The major sensed something in his inferiors attitude, but couldn’t exactly tell what it was. Anyways, he did’t like it.

  • So you have caught these criminals, finally!

  • Yes, sir. It was an easy catch.

  • So, so, but Number Two said that you lost a man.

  • Yes, sir. He was young and inexperienced and did not secure the rear properly, when we moved out. They caught him and took him away before we could return. May God have mercy with him.
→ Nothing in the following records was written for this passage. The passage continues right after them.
(** * Ping monitor: a shallow embedding of [main.go] and its properties

  The monitor probes a fixed host once per tick, keeps the latencies of the
  successful probes and the timestamps of the failed ones, and renders a
  daily report either to a Discord webhook or to the console.

  Data follows the Go program: [float64] is the kernel's binary64 type,
  [string] is a sequence of bytes (so [length] is Go's [len]), slices are
  lists, and Go's [int] lengths are converted to floats the way Go does. *)

From Stdlib Require Import ZArith List String Ascii Bool Lia.
From Stdlib Require Import Floats.
Import ListNotations.

Local Open Scope string_scope.
Local Open Scope Z_scope.

(** ** Go runtime helpers: strings *)

Module Strings.

(** [strings.Repeat]. *)
Fixpoint Repeat (s : string) (count : nat) : string :=
  match count with
  | O => ""
  | S n => s ++ Repeat s n
  end.

(** [strings.Contains]: does [substr] occur somewhere in [s]? *)
Fixpoint Contains (s substr : string) : bool :=
  String.prefix substr s ||
  match s with
  | EmptyString => false
  | String _ rest => Contains rest substr
  end.

(** [strings.Join]. *)
Definition Join (elems : list string) (sep : string) : string :=
  String.concat sep elems.

(** The slice expression [s[:n]] on a string at least [n] bytes long. *)
Definition slice_to (s : string) (n : nat) : string :=
  String.substring 0 n s.

End Strings.

(** ** Go runtime helpers: formatting verbs *)

Module Fmt.

Definition digit (d : Z) : ascii :=
  ascii_of_nat (48 + Z.to_nat d).

(** Decimal digits of a non-negative number, most significant first.
    [fuel] bounds the number of digits. *)
Fixpoint digits_from (fuel : nat) (n : Z) (acc : string) : string :=
  match fuel with
  | O => acc
  | S fuel' =>
      let acc' := String (digit (n mod 10)) acc in
      if n <? 10 then acc' else digits_from fuel' (n / 10) acc'
  end.

Definition unsigned (n : Z) : string :=
  digits_from (S (Z.to_nat (Z.log2 n))) n "".

(** The verb [%d]. *)
Definition d (n : Z) : string :=
  if n <? 0 then "-" ++ unsigned (- n) else unsigned n.

(** Left padding with zeros up to [width] bytes (the verb [%0Nd] on a
    non-negative number, as [time.Format] uses it). *)
Definition zero_pad (width : nat) (s : string) : string :=
  Strings.Repeat "0" (width - String.length s) ++ s.

(** Division rounding to nearest, ties to even: [num / den] for
    [0 <= num] and [0 < den]. *)
Definition div_half_even (num den : Z) : Z :=
  let q := num / den in
  let r := num mod den in
  match 2 * r ?= den with
  | Lt => q
  | Gt => q + 1
  | Eq => if Z.even q then q else q + 1
  end.

(** [|x| * 10^prec] rounded to the nearest integer, ties to even, for the
    finite float with mantissa [m] and exponent [e]. *)
Definition scaled (prec : nat) (m : positive) (e : Z) : Z :=
  let p := 10 ^ Z.of_nat prec in
  if 0 <=? e then Z.pos m * 2 ^ e * p
  else div_half_even (Z.pos m * p) (2 ^ (- e)).

Definition fixed (prec : nat) (n : Z) : string :=
  let p := 10 ^ Z.of_nat prec in
  match prec with
  | O => unsigned n
  | _ => unsigned (n / p) ++ "." ++ zero_pad prec (unsigned (n mod p))
  end.

Definition sign (s : bool) : string := if s then "-" else "".

(** The verbs [%.1f], [%.2f], ...: the exact value of the float, correctly
    rounded to [prec] decimals. *)
Definition f (prec : nat) (x : float) : string :=
  match Prim2SF x with
  | S754_nan => "NaN"
  | S754_infinity s => if s then "-Inf" else "+Inf"
  | S754_zero s => sign s ++ fixed prec 0
  | S754_finite s m e => sign s ++ fixed prec (scaled prec m e)
  end.

End Fmt.

(** ** Go runtime helpers: broken-down local time *)

Module Time.

(** A [time.Time] as [Format] sees it: the civil date and the time of day
    in the local zone. *)
Record t := mk {
  year : Z; month : Z; day : Z;
  hour : Z; minute : Z; second : Z
}.

Definition two (n : Z) : string := Fmt.zero_pad 2 (Fmt.d n).

(** [t.Format("2006-01-02")]. *)
Definition Format_date (x : t) : string :=
  Fmt.zero_pad 4 (Fmt.d (year x)) ++ "-" ++ two (month x) ++ "-" ++ two (day x).

(** [t.Format("15:04:05")]. *)
Definition Format_clock (x : t) : string :=
  two (hour x) ++ ":" ++ two (minute x) ++ ":" ++ two (second x).

(** The ranges Go's [time] package keeps the fields in. *)
Definition valid_clock (x : t) : Prop :=
  0 <= hour x < 24 /\ 0 <= minute x < 60 /\ 0 <= second x < 60.

End Time.

(** ** Data model *)

Definition nl : string := String (ascii_of_nat 10) "".

(** A Go [error], by its message. *)
Definition error := string.

Record Config := { DiscordWebhookURL : string }.

Record PingResult := {
  Timestamp : Time.t;
  ResponseTime : float;
  Success : bool
}.

(** A channel of [struct{}] that is only ever closed. *)
Inductive channel := chan_open | chan_closed.

(** [PingMonitor] without its mutex: the model runs one method at a time. *)
Record PingMonitor := {
  targetIP : string;
  pingInterval : Z;
  pingResults : list PingResult;
  unreachableTimes : list Time.t;
  running : bool;
  stopChan : channel;
  config : Config;
  defaultGateway : string;
  localIP : string
}.

Record EmbedField := { Name : string; Value : string; Inline : bool }.

Record EmbedFooter := { Text : string }.

Record DiscordEmbed := {
  Title : string;
  Description : string;
  Color : Z;
  Fields : list EmbedField;
  EmbedTimestamp : string;
  Footer : EmbedFooter
}.

Record DiscordMessage := { Embeds : list DiscordEmbed }.

Definition set_pingResults (v : list PingResult) (pm : PingMonitor) : PingMonitor :=
  {| targetIP := targetIP pm; pingInterval := pingInterval pm;
     pingResults := v; unreachableTimes := unreachableTimes pm;
     running := running pm; stopChan := stopChan pm; config := config pm;
     defaultGateway := defaultGateway pm; localIP := localIP pm |}.

Definition set_unreachableTimes (v : list Time.t) (pm : PingMonitor) : PingMonitor :=
  {| targetIP := targetIP pm; pingInterval := pingInterval pm;
     pingResults := pingResults pm; unreachableTimes := v;
     running := running pm; stopChan := stopChan pm; config := config pm;
     defaultGateway := defaultGateway pm; localIP := localIP pm |}.

Definition set_running (v : bool) (pm : PingMonitor) : PingMonitor :=
  {| targetIP := targetIP pm; pingInterval := pingInterval pm;
     pingResults := pingResults pm; unreachableTimes := unreachableTimes pm;
     running := v; stopChan := stopChan pm; config := config pm;
     defaultGateway := defaultGateway pm; localIP := localIP pm |}.

Definition set_stopChan (v : channel) (pm : PingMonitor) : PingMonitor :=
  {| targetIP := targetIP pm; pingInterval := pingInterval pm;
     pingResults := pingResults pm; unreachableTimes := unreachableTimes pm;
     running := running pm; stopChan := v; config := config pm;
     defaultGateway := defaultGateway pm; localIP := localIP pm |}.

(** [len] of a slice, a Go [int]. *)
Definition len {A : Type} (l : list A) : Z := Z.of_nat (List.length l).

(** The conversion [float64(n)] of a Go integer, exact or correctly rounded
    for [|n| < 2^63]. *)
Definition float64_of_int (n : Z) : float :=
  if n <? 0 then (- of_uint63 (Uint63.of_Z (- n)))%float
  else of_uint63 (Uint63.of_Z n).

(** ** What the outside world answers *)

(** One run of the external [ping] command: its standard output, its error
    (a non-zero exit status or a failure to start) and the time [time.Since]
    measured around it, in nanoseconds. *)
Record CmdRun := {
  cmd_output : string;
  cmd_err : option error;
  cmd_elapsed : Z
}.

(** The answer of [http.Post]: a transport error, or a response. *)
Inductive PostResult :=
| PostError (err : error)
| PostResponse (StatusCode : Z) (Body : string).

(** What one call of [sendDailyReport] reads from outside: [time.Now()] in
    RFC 3339 form, and the webhook's answer should a request be made. *)
Record ReportEnv := { now_RFC3339 : string; webhook : PostResult }.

(** Library functions the program calls and the model leaves abstract. *)
Class GoRuntime := {
  (** [runtime.GOOS] *)
  GOOS : string;
  (** [regexp.MustCompile(pattern).FindStringSubmatch(s)] *)
  FindStringSubmatch : string -> string -> list string;
  (** [strconv.ParseFloat(s, 64)], [None] when it returns an error *)
  ParseFloat : string -> option float;
  (** the verb [%v] on a [time.Duration] *)
  Duration_String : Z -> string
}.

(** ** Observable effects and the method monad *)

(** What a method does to the outside: a write to standard output (one
    event per [fmt.Printf] or [fmt.Println]), the start of an external
    command, a request to the webhook, and, to count the reports, the entry
    into [sendDailyReport]. *)
Inductive event :=
| Stdout (s : string)
| Exec (argv : list string)
| HttpPost (url : string) (message : DiscordMessage)
| Enter_sendDailyReport (reportDate : string).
  • May he, yes. Or maybe not. We will send you a replacement from the recruits’ academy. But this time take better care, alright!

  • Yes, sir. I apologize for the mess. It shall not happen again.

And they both knew exactly that it would happen again. For what was going on, every time there was an an operation, the rear would be secured by a freshman. It was his test in a way. And it was the most dangerous position to be in. And no veteran would take any of both, no chance and no rear. And here they came fresh from the academy, beaten, bruised, broken, unpaid – and then some got paid finally.

  • So, tell me, did you do what I ordered you?

  • Yes sir, we brought them to the safe house, and then we did what you told us, and our contact on the other side will take care that copies of the video will reach them.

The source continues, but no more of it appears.